グングニルは絶速という、戦闘を行う人型の姿を殺す代わりに高次元の速度を手に入れた。しかし、今のグングニルはバルムンクと一つになっている。二つの力が合わさったバルムンク・リヒトは、絶速を使いながら人型のままで戦うというグングニルの問題点を解決することで戦闘態勢を崩すことなく、どのような存在を到達できないスピードを手にした。
心のままに、思いのままに、それを通す力が今ここにある。そこから先の行動を頭の中で練る前に、湧き上がる感情のままに背後の空間を蹴る。
『なっ――』
セトが予期せぬ事態に、驚愕の声を上げる。彼が瞬きをした僅かな間に、バルムンク・リヒトは拳を抱えた体勢で目の前に突然と現れた。
左の拳を、ザイフリートの顔面に叩き込んだ。爆弾でも落とされたかのように、ザイフリートの頭部がガクガクと揺れる。そのまま、よろめくザイフリート。すかさず、右手に持っていた刀を、頭上に持ち上げれば一切の躊躇もなく、ザイフリートへ振り落とす。
『そう易々と……!』
その巨体に似合わず、ザイフリートは体は大きく捻らせて回避を試みる。過去のザイフリートならば、それも可能だったのかもしれない。しかし、今のザイフリートはバルムンクの斬撃を回避することはできない。過去に会った時の何倍も、バルムンクの刃は重く鋭く――ひたすらに速い。
次の瞬間、ザイフリートの右肩の装甲は宙を舞う。
肩の装甲が削れ落ちることなど、最初から想定していたのかのように、回避運動を行っていたザイフリートは、流れるような動きでバルムンクから距離をとる。
『――くっ。……この間と、違うのか……!』
忌々しげなセトの声。
逃がさないと、離れようとするザイフリートを追う。
目で追いかけると同じ速度で、刀を腰の辺りで水平に構える。
「今日はよく喋るじゃないか! 俺を殺し損ねたことを、後悔しやがれ!」
水平に構えた刀を前方に振り切るのと、ザイフリートの横を通り過ぎるのはほぼ同時だった。速度を落とすことなく、刀を振り切ったままの体勢のバルムンクがザイフリートを横切れば、背後のザイフリートがぐらりと揺れた。
そこに地面があるかのように、ザイフリートは地面に手を伸ばして、己の体を支えるように体の左半身を沈ませる。だがやはり、そこに地面はなく、空に浮かぶザイフリートは傷ついた肉体で漂う。

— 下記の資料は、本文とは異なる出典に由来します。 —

(** C15. The subscriptions of a server, under every interleaving of calls of the
    three methods, sessions that end, clients found dead and the shutdown: ids
    are never given twice; the counter of every subscriber is the number of its
    live sessions; the startup snapshot is given to at most one; and the tokens
    of a subscription, hence its tasks, are cancelled exactly when the service
    is shut down, its own session has ended or its own client was found dead:
    never because of another subscription. *)
Theorem subscriptions_isolated limit enforce snapshot s0 svc capacity snapshot_capacity s :
  0 < limit → token_known s0 svc →
  rtc server_step (Server_new limit enforce snapshot s0 svc capacity snapshot_capacity) s → calls_left s →
  NoDup (sub_id <$> sv_opened s) ∧
  (∀ key, str_counters (gs_subscription_tracker (sv_service s)) !! key = counter_of key (omap sub_permit (sv_live s))) ∧
  (enforce = true → ∀ key, Z.of_nat (occurrences key (omap sub_permit (sv_live s))) <= limit) ∧
  (length (omap sub_snapshot (sv_opened s)) <= 1)%nat ∧
  ∀ sub t, sub ∈ sv_opened s → t ∈ sub_tokens sub →
    is_cancelled t (gs_tokens (sv_service s)) = true ↔
    is_cancelled (gs_cancellation_token (sv_service s)) (gs_tokens (sv_service s)) = true ∨
    sub ∉ sv_live s ∨ sub_id sub ∈ sv_killed s.
Proof.
  intros Hl Hk Hsteps Hc. pose proof (server_inv_reach _ _ _ _ _ _ _ _ Hk Hsteps Hc) as Hinv.
  destruct (server_inv_open _ _ _ Hinv Hc) as (Hlen & _ & _).
  destruct Hinv as [Hp Ht Hid Hids Hnd _ Hcanc _ Hsnap].
  destruct (permits_inv_reachable _ _ _ _ Hl Hp) as [[_ _ Hcount Hmax] _].
  split; [done|]. split; [done|]. split; [done|]. split; [lia|done].
Qed.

ザイフリートへ与えた斬撃の確かな感触に満足しつつ、後方のザイフリートへ機体を向ける。
「やっぱりな……」
傾いた体を起こすザイフリート。
右の脇には先程残した深い傷跡、全体のあらゆる部分がルカとレヴィが残した攻撃の形跡がところどころに見られる。
気づく、ずっと頭の残っていた疑問の答え。
「俺はずっと、お前が不死身の竜機神だと思っていた。それか、すぐに体の傷を修復できるのかとも思っていたよ。だけど、違うんだな。お前は、俺達の攻撃で当たり前にやられちまう竜機神なんだな」
ルカ達の残してくれたものが教えてくれた。
ザイフリートの防御力の高さは確かなものだ。だが、本当に不死身なら、この程度の攻撃はすぐにでも回復できるのではないか。そして、俺の手の中には確実に奴の腹部に刀を当てた感触がある。ナンナルで闇雲に刀を振っていた時とは違う、確実な一撃。
『それが分かったとしても、何になるというのですか』
「ああ、何にもならないかもしれないな。だけどよ、お前を倒せるって分かっただけでも、全然違うぜ。少なくとも、俺の気持ちはよ」
俺の言葉なんて、まるで意に介さずザイフリートは距離を詰める。
ザイフリートは大剣を軽く振るう。とっさに、剣を刀で受け止める。ぶつかり合い、衝撃の音、手の中にびりびりとザイフリートの剣が重たさを感じさせた。
『少しは、やるようになったようですね?』
「いいや。……少し、じゃねえよ」
向かい合い、お互いの力を比べる俺達の間に割って入るようにウルドの声が響いた。
――実王さん! 実王さん!
――なんだよ、こんな時に!
――……ザイフリートの一部を切り落とすことは可能ですか? 腕や足などの戦うことに大きく支障のでるものが良いのですが。
――無茶なことを……。
小さく笑うウルド。
――今の実王さんには、無茶なことではないはずですよ。
――簡単に言ってくれるよな。でも……二人なら、きっとそうなるかもな。
操縦桿、刀を握る柄に力を入れる。押し合う刃の均衡していたバランスが、少しずつ変化を始める。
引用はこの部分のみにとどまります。